§ Problem to solve:
Once the line with "pose proof Hg as [Hi _ _" is found in the entries below, repeat it and each following line exactly, up to and including the line with "destruct (st_view (w_store w) !! ID i)". Add no other lines.
-- Opening Marker --
Lemma get_step n ctx id (w : world S) :
  live ctx -> serving (Datatypes.S n) (w_store w) -> serves n ctx (GetItem id) w.
Proof.
  intros Hl Hg. pose proof (serving_pinned _ _ Hg) as Hp. cbn [serve_one]. unfold bind, attempt, ret.
  destruct (decide (id = uuid_nil)) as [->|Hid].
  - unfold Get. unfold bind at 1. rewrite contextError_live by done. rewrite bool_decide_true by done.
    destruct (serving_same _ _ _ Hg Hp eq_refl) as [Hg' _]. eexists _, _. split; [done|]. split; [done|]. by constructor.
  - destruct (Get_run ops (StoreSpec0 := pinned (rs_keys (w_store w)) n) sv ctx id w Hstore Hl Hp Hid)
      as (w' & r & -> & Hi' & V & Hr). eexists _, w'. split; [done|].
    destruct (serving_same _ _ _ Hg Hi' V) as [Hg' ->]. split; [done|]. cbn [st_view pinned] in Hr.
    destruct (st_view (w_store w) !! id) eqn:E; [subst r; by constructor|].
    destruct Hr as (e & -> & He). by constructor.
Qed.

(** A page that continues after its last item carries a token of that item. *)
Lemma continues_continued (more : bool) items next :
  (if more then continues codec next items else next = []) -> continued decodes more items next.
Proof.
  unfold continued. destruct more; [|done]. intros (i & Hl & Hlen & Hd). exists i. split_and!; [done| |done].
  intros ->. simpl in Hlen. lia.
Qed.

Lemma list_step n ctx params (w : world S) :
  live ctx -> serving (Datatypes.S n) (w_store w) -> serves n ctx (ListItems params) w.
Proof.
  intros Hl Hg. pose proof (serving_pinned _ _ Hg) as Hp. cbn [serve_one]. unfold bind, attempt, ret.
  destruct (NormalizeListParams params) as [q|e] eqn:Eq.
  - destruct (List_run ops (StoreSpec0 := pinned (rs_keys (w_store w)) n) codec sv ctx params q w Hstore (or_intror Hcodec) Hl Hp
      (sg_servable _ _ Hg) Eq) as (next & w' & -> & Hi' & V & Hc).
    eexists _, w'. split; [done|]. destruct (serving_same _ _ _ Hg Hi' V) as [Hg' ->]. split; [done|].
    cbn [st_view pinned] in Hc |- *. destruct (NormalizeListParams_Ok _ _ Eq) as (Hlim & Hoff & _).
    assert ((lp_limit q <? Z.of_nat (length (drop (Z.to_nat (lp_offset q)) (newest (st_view (w_store w))))))
            = bool_decide (lp_offset q + lp_limit q < Z.of_nat (size (st_view (w_store w))))) as Em.
    { rewrite length_drop, newest_length. apply Bool.eq_iff_eq_true. rewrite Z.ltb_lt, bool_decide_eq_true. lia. }
    rewrite Em in *. rewrite Hcodec, Hafter, (bool_decide_true (is_Some (Some codec))), (bool_decide_true (is_Some (Some list_after))), !andb_true_r in Hc by done.
    apply (step_listed decodes (abs (w_store w)) ctx params q next Eq). by apply continues_continued.
  - destruct (serving_same _ _ _ Hg Hp eq_refl) as [Hg' _].
    unfold List. unfold bind at 1. rewrite contextError_live by done. unfold bind, of_result. rewrite Eq.
    eexists _, _. split; [done|]. split; [done|]. by constructor.
Qed.

Lemma follow_step n ctx request (w : world S) :
  live ctx -> serving (Datatypes.S n) (w_store w) -> fits (FollowItems request) -> serves n ctx (FollowItems request) w.
Proof.
  intros Hl Hg Hf. pose proof (serving_pinned _ _ Hg) as Hp. cbn [serve_one fits] in *. unfold bind, attempt, ret.
  destruct (decide (0 < following_limit request <= MaxPageSize)) as [Hlim|Hlim].
  - destruct (Hf Hlim) as [after Ha].
    assert (ListCursor (Some sv) (Some ctx) request
            = ListCursor (Some sv) (Some ctx) (mkCursorRequest (following_limit request) (cr_cursor request))) as ->.
    { unfold ListCursor. cbn [cr_limit cr_cursor]. rewrite (proj2 (Z.eqb_neq (following_limit request) 0)) by lia. done. }
    destruct (ListCursor_run ops (StoreSpec0 := pinned (rs_keys (w_store w)) n) codec sv ctx list_after (following_limit request)
      (cr_cursor request) after w Hstore Hcodec Hafter Hl Hp (sg_servable _ _ Hg)) as (next & w' & -> & Hi' & V & Hc); [lia|exact Ha|].
    eexists _, w'. split; [done|]. destruct (serving_same _ _ _ Hg Hi' V) as [Hg' ->]. split; [done|].
    apply (step_followed decodes (abs (w_store w)) ctx request after next Hlim).
    + destruct after; [apply Ha|done].
    + by apply continues_continued.
  - destruct (serving_same _ _ _ Hg Hp eq_refl) as [Hg' _].
    unfold ListCursor. unfold bind at 1. rewrite contextError_live by done. fold (following_limit request).
    assert ((following_limit request <? 0) || (MaxPageSize <? following_limit request) = true) as ->.
    { unfold following_limit in *. destruct (Z.eqb_spec (cr_limit request) 0); [by destruct Hlim|].
      apply orb_true_iff. rewrite !Z.ltb_lt. lia. }
    eexists _, _. split; [done|]. split; [done|]. apply step_not_followed; [exact Hlim|reflexivity].
Qed.

(** The service's part of a keyed create, over the store's. *)
Lemma keyed_new n ctx input key c i (w : world S) :
  live ctx -> serving (Datatypes.S n) (w_store w) -> holds_input input ->
  ValidateIdempotencyKey key = Ok tt -> ValidateCreateInput input = Ok c -> made_by sysnow sv c i ->
  rs_keys (w_store w) !! record_key ctx key = None ->
  exists r w', st_idem (Some ctx) i (storageIdempotencyKey (Some ctx) key) (hex_encode (request_digest c)) w = (r, w')
    /\ serving n (w_store w')
    /\ match r with
       | Ok created => ID (fst created) <> uuid_nil
       | Err e => True
       end
    /\ collection_step decodes (abs (w_store w)) ctx (CreateKeyed input key) (CreatedKeyed r) (abs (w_store w')).
Proof.
  intros Hl Hg Hf Hk Hv Hm Hnone. destruct (Hf c Hv) as [Hacc Hpos]. pose proof (Hacc i Hm) as Hs.
  destruct (built_from_keep sysnow ops sv c i Hacc Hm) as [Hb Eid].
  pose proof Hg as [Hi _ _ Hr]. pose proof Hm as [(Hid & _ & _ & Hcan) _].
  assert (st_record (w_store w) (storageIdempotencyKey (Some ctx) key) = None) as Hrec.
  { rewrite rs_record. unfold record_key in Hnone. by rewrite Hnone. }
  pose proof (storageIdempotencyKey_valid (Some ctx) key) as Hkv.
  destruct (st_view (w_store w) !! ID i) as [j|] eqn:Ej.
  - destruct (st_idem_taken ctx i (storageIdempotencyKey (Some ctx) key) (hex_encode (request_digest c)) w)
      as (e & w' & E & He & Hi' & V & _); [done|done|done|apply Hid|done|by eexists|by eapply rs_room_free|by eexists|done|].
    destruct (rs_idem_other ctx i (storageIdempotencyKey (Some ctx) key) (Sum256 (fingerprint_payload c)) w _ w' Hl Hi Hs
      (proj1 Hid) Hkv (room_one _ _ Hr) (or_introl (mk_is_Some _ _ Ej)) E) as [HK HR].
    exists (Err e), w'. split; [exact E|].
    destruct (serving_same n _ (w_store w') Hg) as [Hg' ->]; [split; [done|]; split; [done|by apply HR, rs_room_less]|exact V|].
    split; [done|]. split; [done|]. apply step_not_keyed; [by rewrite Hv|by right].
  - destruct (st_idem_fresh ctx i (storageIdempotencyKey (Some ctx) key) (hex_encode (request_digest c)) w)
      as (w' & E & Hi' & V & _ & _); [done..|apply Hid|done|by eexists|by eapply rs_room_free|done|done|].
    destruct (rs_idem_fresh ctx i (storageIdempotencyKey (Some ctx) key) (Sum256 (fingerprint_payload c)) n w _ w' Hl Hi Hcan Hs
      (proj1 Hid) Hkv Hr Ej Hrec E) as [HK HR].
    rewrite <- Eid in V, HK, Ej. exists (Ok (st_keep i, false)), w'. split; [exact E|]. split; [|split].
    + eapply (serving_insert n _ _ _ c Hg Hi' HR V); [apply Hb|by exists i|exact Hpos|]. right. eauto.
    + apply Hb.
    + rewrite HK, V. by apply (step_keyed decodes (abs (w_store w)) ctx input key c).
Qed.

Lemma keyed_known n ctx input key c i p (w : world S) :
  live ctx -> serving (Datatypes.S n) (w_store w) -> holds_input input ->
  ValidateIdempotencyKey key = Ok tt -> ValidateCreateInput input = Ok c -> made_by sysnow sv c i ->
  rs_keys (w_store w) !! record_key ctx key = Some p ->
  exists r w', st_idem (Some ctx) i (storageIdempotencyKey (Some ctx) key) (hex_encode (request_digest c)) w = (r, w')
    /\ serving n (w_store w')
    /\ match r with
       | Ok created => ID (fst created) <> uuid_nil
       | Err e => True
       end
    /\ collection_step decodes (abs (w_store w)) ctx (CreateKeyed input key) (CreatedKeyed r) (abs (w_store w')).
Proof.
  intros Hl Hg Hf Hk Hv Hm Hp. destruct (Hf c Hv) as [Hacc _]. pose proof (Hacc i Hm) as Hs.
  pose proof Hg as [Hi _ Hlk Hr]. pose proof Hm as [(Hid & _ & _ & Hcan) _]. destruct p as [digest id].
  assert (st_record (w_store w) (storageIdempotencyKey (Some ctx) key) = Some (hex_encode digest, id)) as Hrec.
  { rewrite rs_record. unfold record_key in Hp. by rewrite Hp. }
  pose proof (storageIdempotencyKey_valid (Some ctx) key) as Hkv.
  destruct (st_idem_known ctx i (storageIdempotencyKey (Some ctx) key) (hex_encode (request_digest c)) (hex_encode digest) id w Hl Hi
    (rs_room_calm _ _ Hr) (proj1 Hid) Hkv) as (r & w' & E & Hi' & V & Hc); [by eexists|exact Hrec|].
  destruct (rs_idem_other ctx i (storageIdempotencyKey (Some ctx) key) (Sum256 (fingerprint_payload c)) w _ w' Hl Hi Hs
    (proj1 Hid) Hkv (room_one _ _ Hr) (or_intror (mk_is_Some _ _ Hrec)) E) as [HK HR].
  exists r, w'. split; [exact E|].
  destruct (serving_same n _ (w_store w') Hg) as [Hg' ->]; [split; [done|]; split; [done|by apply HR, rs_room_less]|exact V|].
  split; [done|]. destruct (Hlk _ _ Hp) as [Hidn [j Hj]]. cbn [snd c_items] in Hidn, Hj. rewrite Hj in Hc.
  assert (ID j = id) as Ej by apply (st_items_ok _ Hi id j Hj).
  destruct (decide _) as [Ed|Ed]; subst r.
  - apply hex_encode_inj in Ed as <-. split; [cbn [fst]; congruence|]. subst id. by eapply step_replayed.
  - split; [done|]. eapply step_other_request; [done|done|exact Hp|]. by intros ->.
Qed.

Lemma keyed_step n ctx input key (w : world S) :
  live ctx -> serving (Datatypes.S n) (w_store w) -> holds_input input -> serves n ctx (CreateKeyed input key) w.
Proof.
  intros Hl Hg Hf. cbn [serve_one]. unfold bind at 1, attempt, ret.
  destruct (serving_same n _ _ Hg (serving_pinned _ _ Hg) eq_refl) as [Hg0 _].
  destruct (ValidateIdempotencyKey key) as [[]|e] eqn:Hk; [destruct (ValidateCreateInput input) as [c|e] eqn:Hv|].
  2,3: unfold CreateIdempotent; unfold bind at 1; rewrite contextError_live by done; unfold bind, of_result; rewrite Hk, ?Hv;
    eexists _, _; (split; [done|]); (split; [done|]); apply step_keyed_rejected; auto.
  destruct (CreateIdempotent_run sysnow ops sv ctx input key c w Hstore Hl Hsys Hclock Hk Hv)
    as [(i & w1 & E1 & Hm & ->)|(e & w1 & -> & E1 & He & _)].
  - rewrite <- E1 in *. unfold bind.
    assert (exists r w', st_idem (Some ctx) i (storageIdempotencyKey (Some ctx) key) (hex_encode (request_digest c)) w1 = (r, w')
      /\ serving n (w_store w') /\ match r with Ok created => ID (fst created) <> uuid_nil | Err e => True end
      /\ collection_step decodes (abs (w_store w1)) ctx (CreateKeyed input key) (CreatedKeyed r) (abs (w_store w')))
      as (r & w' & E & Hg' & Hn & Hstep).
    { destruct (rs_keys (w_store w1) !! record_key ctx key) as [p|] eqn:Ek; [by eapply keyed_known|by eapply keyed_new]. }
    unfold request_digest in E. rewrite E. exists (CreatedKeyed r), w'. split; [|done].
    destruct r as [created|e]; [|done]. by rewrite bool_decide_false.
  - rewrite <- E1 in Hg0 |- *. eexists _, w1. split; [done|]. split; [done|]. apply step_not_keyed; [by rewrite Hv|by left].
Qed.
-- Closing Marker --
§ Solution for this exercise:
  pose proof Hg as [Hi _ _ Hr]. pose proof Hm as [(Hid & _ & _ & Hcan) _].
  assert (st_record (w_store w) (storageIdempotencyKey (Some ctx) key) = None) as Hrec.
  { rewrite rs_record. unfold record_key in Hnone. by rewrite Hnone. }
  pose proof (storageIdempotencyKey_valid (Some ctx) key) as Hkv.
  destruct (st_view (w_store w) !! ID i) as [j|] eqn:Ej.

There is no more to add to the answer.